Raccolta sospesa per 7mila utenti
La Sgs ha già comunicato di non esporre i mastelli, tutto rinviato
SAN GIOVANNI TEATINO. La Sgs ha comunicato ai residenti di San Giovanni Teatino di non esporre i loro mastelli nella giornata di domani in quanto l’immondizia non verrà raccolta, in seguito all’adesione degli operatori del settore Igiene ambientale allo sciopero proclamato per il mancato rinnovo del contratto nazionale di lavoro. Sono circa 7mila le utenze che usufruiscono della raccolta porta a porta e per questo coinvolte dal disservizio, articolate tra la zona A che interessa Sambuceto centro, e quella B che attiene al territorio di Dragonara.

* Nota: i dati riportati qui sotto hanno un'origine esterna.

Lemma in_errors body options x :
  In x (errors (validateResolverPayload body options)) ↔
  In x (requiredErrors body "provider" (requireProvider options)
          "provider cannot be empty" "provider is required")
  ∨ In x (requiredErrors body "hostname" (requireHostname options)
            "hostname cannot be empty" "hostname is required")
  ∨ In x (ipv4Errors body)
  ∨ In x (anyFieldErrors (requireAnyField options) (acceptedFields body)).
Proof. rewrite validate_eq. cbn [errors]. rewrite !in_app_iff. tauto. Qed.

Lemma ipv4_error_iff body options :
  In "ipv4 must be a valid IPv4 address" (errors (validateResolverPayload body options))
  ↔ ∃ raw, body !! "ipv4" = Some raw ∧ ipv4Rejected raw = true.
Proof.
  rewrite in_errors. split.
  - intros [Hin|[Hin|[Hin|Hin]]].
    + apply required_errors_cases in Hin as [Hx|Hx]; discriminate Hx.
    + apply required_errors_cases in Hin as [Hx|Hx]; discriminate Hx.
    + unfold ipv4Errors in Hin. destruct (body !! "ipv4") as [raw|]; [|destruct Hin].
      destruct (ipv4Rejected raw) eqn:Hrej; [eauto | destruct Hin].
    + apply any_errors_cases in Hin. discriminate Hin.
  - intros (raw & Hraw & Hrej). right; right; left.
    unfold ipv4Errors. rewrite Hraw, Hrej. left; reflexivity.
Qed.

Lemma any_field_error_iff body options :
  In ERR_ANY_FIELD (errors (validateResolverPayload body options))
  ↔ requireAnyField options = true ∧ keyCount (acceptedFields body) = O.
Proof.
  rewrite in_errors. split.
  - intros [Hin|[Hin|[Hin|Hin]]].
    + apply required_errors_cases in Hin as [Hx|Hx]; discriminate Hx.
    + apply required_errors_cases in Hin as [Hx|Hx]; discriminate Hx.
    + apply ipv4_errors_cases in Hin. discriminate Hin.
    + unfold anyFieldErrors in Hin.
      destruct (requireAnyField options); [|destruct Hin].
      destruct (keyCount (acceptedFields body) =? 0)%nat eqn:Hk; [|destruct Hin].
      apply Nat.eqb_eq in Hk. auto.
  - intros [Hreq Hk]. right; right; right.
    unfold anyFieldErrors. rewrite Hreq, Hk. left; reflexivity.
Qed.


Lemma ipv4Rejected_string (s : string) :
  ipv4Rejected (JsString s) = true ↔ trim s ≠ "" ∧ ¬ StrictDottedQuad (trim s).
Proof.
  unfold ipv4Rejected. cbn [stringOrEmpty].
  rewrite andb_true_iff, negb_true_iff, <- not_true_iff_false, test_IPV4_REGEX.
  destruct (trim s); cbn [truthyString]; split; intros [H1 H2];
    (split; [congruence|exact H2]).
Qed.

Lemma ipv4_accepted (body : gmap string JsValue) (options : ValidateOptions) (raw : JsValue) :
  body !! "ipv4" = Some raw →
  ipv4Rejected raw = false →
  p_ipv4 (fields (validateResolverPayload body options)) = Some (stringOrEmpty raw).
Proof.
  intros Hraw Hrej. rewrite validate_eq. cbn [fields acceptedFields p_ipv4].
  rewrite Hraw, Hrej. reflexivity.
Qed.

(** C6: with [ipv4] bound to a string, the validation reports
    "ipv4 must be a valid IPv4 address" exactly when the trimmed string is
    neither empty nor a strict dotted quad (four octets 0 to 255); otherwise
    the trimmed string is the normalized field. "256.1.1.1", "1.2.3",
    "1.2.3.4.5" and "abc" are rejected; "0.0.0.0", "255.255.255.255",
    "192.168.1.1" and "" are accepted. *)
Theorem ipv4_validation_is_strict_dotted_quad
    (body : gmap string JsValue) (options : ValidateOptions) (s : string) :
  body !! "ipv4" = Some (JsString s) →
  let v := validateResolverPayload body options in
  let rejected := In "ipv4 must be a valid IPv4 address" (errors v) in
  (rejected ↔ trim s ≠ "" ∧ ¬ StrictDottedQuad (trim s))
  ∧ (¬ rejected → p_ipv4 (fields v) = Some (trim s))
  ∧ (In s ["256.1.1.1"; "1.2.3"; "1.2.3.4.5"; "abc"] → rejected)
  ∧ (In s ["0.0.0.0"; "255.255.255.255"; "192.168.1.1"; ""] →
     ¬ rejected ∧ p_ipv4 (fields v) = Some s).
Proof.
  intros Hs v rejected.
  assert (rejected ↔ ipv4Rejected (JsString s) = true) as Hiff.
  { unfold rejected, v. rewrite ipv4_error_iff. split.
    - intros (raw & Hraw & Hrej). congruence.
    - intros Hrej. eauto. }
  split; [rewrite Hiff; apply ipv4Rejected_string|].
  split.
  { intros Hn. apply (ipv4_accepted body options _ Hs).
    destruct (ipv4Rejected (JsString s)); [tauto | reflexivity]. }
  split.
  - intros Hin. apply Hiff. simpl in Hin.
    destruct Hin as [<-|[<-|[<-|[<-|[]]]]]; vm_compute; reflexivity.
  - intros Hin.
    assert (ipv4Rejected (JsString s) = false ∧ trim s = s) as [Hrej Htrim].
    { simpl in Hin. destruct Hin as [<-|[<-|[<-|[<-|[]]]]]; vm_compute; split; reflexivity. }
    split.
    + rewrite Hiff, Hrej. discriminate.
    + pose proof (ipv4_accepted body options _ Hs Hrej) as Hacc.
      cbn [stringOrEmpty] in Hacc. rewrite Htrim in Hacc. exact Hacc.
Qed.

Lemma ipv4_validation_is_strict_dotted_quad_witness :
  let body : gmap string JsValue := {["ipv4" := JsString " 192.168.1.1 "]} in
  let v := validateResolverPayload body updateOptions in
  let rejected := In "ipv4 must be a valid IPv4 address" (errors v) in
  (rejected ↔ trim " 192.168.1.1 " ≠ "" ∧ ¬ StrictDottedQuad (trim " 192.168.1.1 "))
  ∧ (¬ rejected → p_ipv4 (fields v) = Some (trim " 192.168.1.1 "))
  ∧ (In " 192.168.1.1 " ["256.1.1.1"; "1.2.3"; "1.2.3.4.5"; "abc"] → rejected)
  ∧ (In " 192.168.1.1 " ["0.0.0.0"; "255.255.255.255"; "192.168.1.1"; ""] →
     ¬ rejected ∧ p_ipv4 (fields v) = Some " 192.168.1.1 ").
Proof.
  exact (ipv4_validation_is_strict_dotted_quad
           {["ipv4" := JsString " 192.168.1.1 "]} updateOptions " 192.168.1.1 " eq_refl).
Defined.

Example ipv4_rejected_examples :
  map (test IPV4_REGEX) ["256.1.1.1"; "1.2.3"; "1.2.3.4.5"; "abc"; "01.2.3.4"; "1.2.3.4 "]
  = [false; false; false; false; false; false].
Proof. vm_compute. reflexivity. Qed.

Example ipv4_accepted_examples :
  map (test IPV4_REGEX) ["0.0.0.0"; "255.255.255.255"; "192.168.1.1"; "10.0.0.249"]
  = [true; true; true; true].
Proof. vm_compute. reflexivity. Qed.

Lemma accepted_key_count (body : gmap string JsValue) :
  keyCount (acceptedFields body) = O ↔ ¬ SomeFieldAccepted body.
Proof.
  unfold keyCount, acceptedFields, SomeFieldAccepted, requiredField.
  cbn [p_provider p_hostname p_alias p_ipv4].
  split.
  - intros Hk [(s & Hs & Ht)|[(s & Hs & Ht)|[[a Ha]|(raw & Hraw & Hok)]]].
    + rewrite Hs in Hk. cbn [stringOrEmpty] in Hk.
      destruct (trim s); [congruence | discriminate Hk].
    + rewrite Hs in Hk. cbn [stringOrEmpty] in Hk.
      destruct (trim s); [congruence|].
      cbn [truthyString defined] in Hk. lia.
    + rewrite Ha in Hk. cbn [option_map defined] in Hk. lia.
    + rewrite Hraw in Hk.
      assert (ipv4Rejected raw = false) as Hrej.
      { unfold ipv4Rejected. destruct Hok as [->|Hq]; [reflexivity|].
        apply test_IPV4_REGEX in Hq. rewrite Hq. apply andb_false_r. }
      rewrite Hrej in Hk. cbn [defined] in Hk. lia.
  - intros Hnone.
    destruct (body !! "provider") as [rp|] eqn:Hp.
    { destruct rp as [| | |s| |]; cbn [stringOrEmpty truthyString defined] in *;
        try (destruct (trim s) eqn:Ht; cbn [truthyString defined];
             [|exfalso; apply Hnone; left; exists s; split; [reflexivity|congruence]]).
      all: destruct (body !! "hostname") as [rh|] eqn:Hh.
      all: try (destruct rh as [| | |s'| |]; cbn [stringOrEmpty truthyString defined] in *;
        try (destruct (trim s') eqn:Ht'; cbn [truthyString defined];
             [|exfalso; apply Hnone; right; left; exists s'; split; [reflexivity|congruence]])).
      all: destruct (body !! "alias") as [ra|] eqn:Ha;
        [exfalso; apply Hnone; right; right; left; eauto|].
      all: destruct (body !! "ipv4") as [ri|] eqn:Hi; [|reflexivity].
      all: destruct (ipv4Rejected ri) eqn:Hrej; [reflexivity|].
      all: exfalso; apply Hnone; right; right; right; exists ri; split; [reflexivity|].
      all: unfold ipv4Rejected in Hrej; apply andb_false_iff in Hrej as [Hr|Hr];
        [left; destruct (stringOrEmpty ri); [reflexivity|discriminate]
        |right; apply test_IPV4_REGEX; apply negb_false_iff in Hr; exact Hr]. }
    destruct (body !! "hostname") as [rh|] eqn:Hh.
    all: try (destruct rh as [| | |s'| |]; cbn [stringOrEmpty truthyString defined] in *;
        try (destruct (trim s') eqn:Ht'; cbn [truthyString defined];
             [|exfalso; apply Hnone; right; left; exists s'; split; [reflexivity|congruence]])).
    all: destruct (body !! "alias") as [ra|] eqn:Ha;
        [exfalso; apply Hnone; right; right; left; eauto|].
    all: destruct (body !! "ipv4") as [ri|] eqn:Hi; [|reflexivity].
    all: destruct (ipv4Rejected ri) eqn:Hrej; [reflexivity|].
    all: exfalso; apply Hnone; right; right; right; exists ri; split; [reflexivity|].
    all: unfold ipv4Rejected in Hrej; apply andb_false_iff in Hrej as [Hr|Hr];
        [left; destruct (stringOrEmpty ri); [reflexivity|discriminate]
        |right; apply test_IPV4_REGEX; apply negb_false_iff in Hr; exact Hr].
Qed.
(** Whatever collection answers the [peek], [generate_id] either returns
    an integer of 1..999 (so never the 0 that means "not registered")
    that compares equal to none of the reported ids, or it raises
    [IndexError], and that only when every integer of 1..999 equals a
    reported id.  It makes the one [peek] call and no write. *)
Theorem generate_id_sound {S : Type} (h : collaborator S) (s s' : S)
    (peeked : GetResult) (draw : nat)
    (Hpeek : respond h (Peek Py.maxsize) s = (Returned peeked, s')) :
  (exists z,
     run h (DB.generate_id draw) s = (Returned z, s', [Peek Py.maxsize])
     /\ 1 <= z <= 999 /\ PyInt z ∉ get_ids peeked)
  \/ (run h (DB.generate_id draw) s = (Raised IndexError, s', [Peek Py.maxsize])
      /\ forall z, 1 <= z <= 999 -> PyInt z ∈ get_ids peeked).
Proof.
  unfold DB.generate_id, mbind, prog_bind, perform. cbn [bind].
  erewrite run_call by exact Hpeek.
  destruct (DB.available_ids (get_ids peeked)) as [|z0 rest] eqn:Hav.
  - right. split; [reflexivity|]. intros z Hz.
    destruct (decide (PyInt z ∈ get_ids peeked)) as [Hin|Hout]; [exact Hin|].
    assert (Hz' : z ∈ DB.available_ids (get_ids peeked))
      by now apply elem_of_available_ids.
    rewrite Hav in Hz'. now apply elem_of_nil in Hz'.
  - left. destruct (choice_elem draw (z0 :: rest)) as (z & Hz & Hin);
      [discriminate|].
    exists z. rewrite Hz. split; [reflexivity|].
    rewrite <- Hav in Hin. now apply elem_of_available_ids in Hin.
Qed.

Lemma generate_id_sound_witness :
  (exists z,
     run (int_keyed [7; 8]) (DB.generate_id 6) tt = (Returned z, tt, [Peek Py.maxsize])
     /\ 1 <= z <= 999 /\ PyInt z ∉ [PyInt 7; PyInt 8])
  \/ (run (int_keyed [7; 8]) (DB.generate_id 6) tt
      = (Raised IndexError, tt, [Peek Py.maxsize])
      /\ forall z, 1 <= z <= 999 -> PyInt z ∈ [PyInt 7; PyInt 8]).
Proof.
  apply (generate_id_sound (int_keyed [7; 8]) tt tt
           (mkGetResult [PyInt 7; PyInt 8] [] [] []) 6).
  reflexivity.
Defined.

(** Every integer of 1..999 that equals none of the reported ids can be
    the result of [generate_id]: some draw of [random.choice] selects
    it. *)
Theorem generate_id_reaches_free {S : Type} (h : collaborator S) (s s' : S)
    (peeked : GetResult) (z : Z)
    (Hpeek : respond h (Peek Py.maxsize) s = (Returned peeked, s'))
    (Hz : 1 <= z <= 999)
    (Hfree : PyInt z ∉ get_ids peeked) :
  exists draw,
    run h (DB.generate_id draw) s = (Returned z, s', [Peek Py.maxsize]).
Proof.
  destruct (choice_reach z (DB.available_ids (get_ids peeked))) as [draw Hdraw].
  { now apply elem_of_available_ids. }
  exists draw.
  unfold DB.generate_id, mbind, prog_bind, perform. cbn [bind].
  erewrite run_call by exact Hpeek.
  now rewrite Hdraw.
Qed.

Lemma generate_id_reaches_free_witness :
  exists draw,
    run (int_keyed [7; 8]) (DB.generate_id draw) tt
    = (Returned 9, tt, [Peek Py.maxsize]).
Proof.
  apply (generate_id_reaches_free (int_keyed [7; 8]) tt tt
           (mkGetResult [PyInt 7; PyInt 8] [] [] []) 9).
  - reflexivity.
  - lia.
  - cbn [get_ids]. intros Hin.
    apply elem_of_cons in Hin as [Heq|Hin]; [discriminate Heq|].
    apply list_elem_of_singleton in Hin. discriminate Hin.
Defined.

I residenti di quest’ultima zona, domani avrebbero visto il ritiro dell’indifferenziato, che invece a questo punto slitta a venerdì, prima occasione utile. Quelli che invece abitano a Sambuceto centro, oltre all’indifferenziato, avevano in programma anche lo smaltimento dell’umido, che in base al calendario verrà ritirato mercoledì. Va detto che a San Giovanni Teatino il porta a porta è tornato a crescere, tanto che ha visto un incremento di quasi dieci punti percentuali sul totale. Se infatti a inizio gennaio si era fermi al 59 per cento, tra settembre e ottobre la media si è attestata intorno al 70, con dei picchi fino al 73. Questo anche grazie alle attività promosse dalla Sgs, tra le quali l’introduzione della tariffa puntuale, che consente di pagare solo l’effettiva quantità di rifiuti conferita, la distribuzione dei nuovi mastelli dotati di microchip e l’invio a tutte le famiglie dell’eco calendario, con l’indicazione dei ritiri settimanali. Intanto dall’azienda arriva la solidarietà ai dipendenti, impegnati nella battaglia per il rinnovo del contratto di lavoro. (a.d.s.)